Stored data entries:

Segment Open

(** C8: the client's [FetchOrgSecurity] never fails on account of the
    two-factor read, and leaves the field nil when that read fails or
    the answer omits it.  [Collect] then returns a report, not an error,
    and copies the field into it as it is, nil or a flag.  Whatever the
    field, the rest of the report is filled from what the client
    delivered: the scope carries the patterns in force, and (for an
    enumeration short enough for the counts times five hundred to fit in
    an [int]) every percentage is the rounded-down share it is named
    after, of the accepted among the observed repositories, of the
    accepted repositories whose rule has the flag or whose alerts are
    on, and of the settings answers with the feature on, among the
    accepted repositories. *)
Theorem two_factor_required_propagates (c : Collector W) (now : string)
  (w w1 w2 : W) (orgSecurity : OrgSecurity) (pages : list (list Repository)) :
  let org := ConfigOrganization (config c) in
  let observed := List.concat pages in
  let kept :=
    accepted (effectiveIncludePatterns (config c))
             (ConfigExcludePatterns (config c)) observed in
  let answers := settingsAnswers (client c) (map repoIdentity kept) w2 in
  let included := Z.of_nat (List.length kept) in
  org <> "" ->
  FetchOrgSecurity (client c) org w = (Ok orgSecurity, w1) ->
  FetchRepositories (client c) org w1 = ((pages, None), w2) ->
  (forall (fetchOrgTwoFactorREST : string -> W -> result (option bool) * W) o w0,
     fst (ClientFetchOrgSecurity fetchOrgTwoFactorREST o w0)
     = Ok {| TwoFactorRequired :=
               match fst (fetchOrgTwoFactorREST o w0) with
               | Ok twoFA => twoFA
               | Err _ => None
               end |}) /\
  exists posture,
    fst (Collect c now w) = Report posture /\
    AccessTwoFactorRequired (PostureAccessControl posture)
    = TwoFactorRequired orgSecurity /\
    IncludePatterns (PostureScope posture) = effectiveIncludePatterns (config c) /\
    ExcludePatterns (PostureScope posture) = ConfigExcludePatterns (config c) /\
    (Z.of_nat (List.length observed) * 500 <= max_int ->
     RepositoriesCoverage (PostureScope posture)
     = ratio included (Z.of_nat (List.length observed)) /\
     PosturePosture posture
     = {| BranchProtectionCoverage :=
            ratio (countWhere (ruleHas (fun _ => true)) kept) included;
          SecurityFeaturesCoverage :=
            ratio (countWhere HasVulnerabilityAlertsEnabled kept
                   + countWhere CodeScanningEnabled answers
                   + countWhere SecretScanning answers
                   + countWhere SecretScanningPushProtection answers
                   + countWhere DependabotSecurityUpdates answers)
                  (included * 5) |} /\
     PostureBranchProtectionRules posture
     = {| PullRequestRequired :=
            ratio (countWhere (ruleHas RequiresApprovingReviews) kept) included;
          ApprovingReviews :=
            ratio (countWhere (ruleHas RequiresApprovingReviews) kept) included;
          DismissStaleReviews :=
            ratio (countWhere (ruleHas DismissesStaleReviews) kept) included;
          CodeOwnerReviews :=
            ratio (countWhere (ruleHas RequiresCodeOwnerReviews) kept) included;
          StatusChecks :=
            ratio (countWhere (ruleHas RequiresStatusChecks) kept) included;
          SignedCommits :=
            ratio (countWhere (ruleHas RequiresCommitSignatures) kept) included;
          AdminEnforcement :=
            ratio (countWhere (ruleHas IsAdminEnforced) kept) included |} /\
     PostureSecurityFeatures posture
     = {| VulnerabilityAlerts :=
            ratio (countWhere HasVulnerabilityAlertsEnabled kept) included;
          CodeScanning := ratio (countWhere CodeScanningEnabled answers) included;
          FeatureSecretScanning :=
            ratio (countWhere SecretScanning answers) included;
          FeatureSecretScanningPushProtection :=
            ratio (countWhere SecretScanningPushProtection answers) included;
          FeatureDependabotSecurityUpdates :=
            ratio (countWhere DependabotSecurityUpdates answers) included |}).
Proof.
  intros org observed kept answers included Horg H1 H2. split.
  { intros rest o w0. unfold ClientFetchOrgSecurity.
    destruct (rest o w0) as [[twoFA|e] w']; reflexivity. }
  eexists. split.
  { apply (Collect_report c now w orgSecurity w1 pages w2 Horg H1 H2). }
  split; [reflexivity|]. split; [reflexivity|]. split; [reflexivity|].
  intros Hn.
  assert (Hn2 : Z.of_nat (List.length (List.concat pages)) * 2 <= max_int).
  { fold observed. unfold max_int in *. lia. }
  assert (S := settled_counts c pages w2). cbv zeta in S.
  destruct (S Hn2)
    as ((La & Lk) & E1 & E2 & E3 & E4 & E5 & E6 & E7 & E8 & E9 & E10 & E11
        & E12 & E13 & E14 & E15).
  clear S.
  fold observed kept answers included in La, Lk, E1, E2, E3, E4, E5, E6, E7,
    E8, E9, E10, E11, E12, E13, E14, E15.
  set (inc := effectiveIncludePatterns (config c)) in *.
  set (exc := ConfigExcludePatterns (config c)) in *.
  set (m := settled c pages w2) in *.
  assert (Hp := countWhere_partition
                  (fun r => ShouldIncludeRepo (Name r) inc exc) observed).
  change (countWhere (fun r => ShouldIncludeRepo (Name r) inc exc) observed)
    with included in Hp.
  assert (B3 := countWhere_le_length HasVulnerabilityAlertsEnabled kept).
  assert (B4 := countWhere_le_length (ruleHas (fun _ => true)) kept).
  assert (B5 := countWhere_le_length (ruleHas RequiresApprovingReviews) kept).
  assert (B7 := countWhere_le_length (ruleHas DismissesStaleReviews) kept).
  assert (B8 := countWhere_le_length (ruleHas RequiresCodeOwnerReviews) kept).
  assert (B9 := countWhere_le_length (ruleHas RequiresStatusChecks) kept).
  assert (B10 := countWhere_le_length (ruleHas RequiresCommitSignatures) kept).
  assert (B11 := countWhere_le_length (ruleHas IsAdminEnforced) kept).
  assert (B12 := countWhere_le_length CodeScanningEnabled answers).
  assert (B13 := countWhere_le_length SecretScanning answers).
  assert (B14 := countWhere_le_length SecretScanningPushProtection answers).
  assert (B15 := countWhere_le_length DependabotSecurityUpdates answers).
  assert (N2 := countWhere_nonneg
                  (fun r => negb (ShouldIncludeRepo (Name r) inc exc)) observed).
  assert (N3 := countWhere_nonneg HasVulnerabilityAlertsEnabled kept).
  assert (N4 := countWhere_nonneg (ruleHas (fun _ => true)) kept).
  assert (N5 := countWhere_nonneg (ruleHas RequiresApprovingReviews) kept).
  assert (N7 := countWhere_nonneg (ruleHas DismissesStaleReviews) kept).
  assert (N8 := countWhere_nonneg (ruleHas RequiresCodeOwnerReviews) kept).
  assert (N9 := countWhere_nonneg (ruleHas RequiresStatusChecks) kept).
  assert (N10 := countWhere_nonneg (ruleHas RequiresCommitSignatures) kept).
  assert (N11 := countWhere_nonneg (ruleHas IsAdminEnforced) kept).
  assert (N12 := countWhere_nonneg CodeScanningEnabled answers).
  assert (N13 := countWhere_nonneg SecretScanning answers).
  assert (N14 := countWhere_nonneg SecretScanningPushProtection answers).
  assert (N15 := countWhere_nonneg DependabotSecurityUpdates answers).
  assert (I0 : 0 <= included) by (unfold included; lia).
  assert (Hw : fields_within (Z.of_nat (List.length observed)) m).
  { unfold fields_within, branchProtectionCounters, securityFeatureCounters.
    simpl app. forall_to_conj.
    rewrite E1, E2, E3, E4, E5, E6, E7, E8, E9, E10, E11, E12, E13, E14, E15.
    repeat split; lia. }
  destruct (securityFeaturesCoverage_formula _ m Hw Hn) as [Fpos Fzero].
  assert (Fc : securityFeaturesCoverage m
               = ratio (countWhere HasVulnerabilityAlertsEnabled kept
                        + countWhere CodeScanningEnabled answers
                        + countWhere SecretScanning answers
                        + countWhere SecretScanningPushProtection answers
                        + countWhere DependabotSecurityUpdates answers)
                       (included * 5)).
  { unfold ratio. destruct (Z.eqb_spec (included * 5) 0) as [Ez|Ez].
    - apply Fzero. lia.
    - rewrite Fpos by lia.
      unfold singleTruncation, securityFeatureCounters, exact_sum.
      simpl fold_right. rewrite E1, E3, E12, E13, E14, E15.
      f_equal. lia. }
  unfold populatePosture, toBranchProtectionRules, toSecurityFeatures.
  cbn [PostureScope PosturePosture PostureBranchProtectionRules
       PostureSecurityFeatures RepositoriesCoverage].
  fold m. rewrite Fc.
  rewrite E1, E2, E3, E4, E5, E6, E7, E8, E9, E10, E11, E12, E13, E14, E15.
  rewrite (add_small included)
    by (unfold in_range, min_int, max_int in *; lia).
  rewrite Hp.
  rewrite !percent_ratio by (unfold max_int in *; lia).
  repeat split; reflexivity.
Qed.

Segment Closed

• [WHAT THE TASK ASKS]:
Every line above holding the string "None" should be listed.

• [ANSWER SECTION]:
  FetchRepositories (client c) org w1 = ((pages, None), w2) ->
               | Err _ => None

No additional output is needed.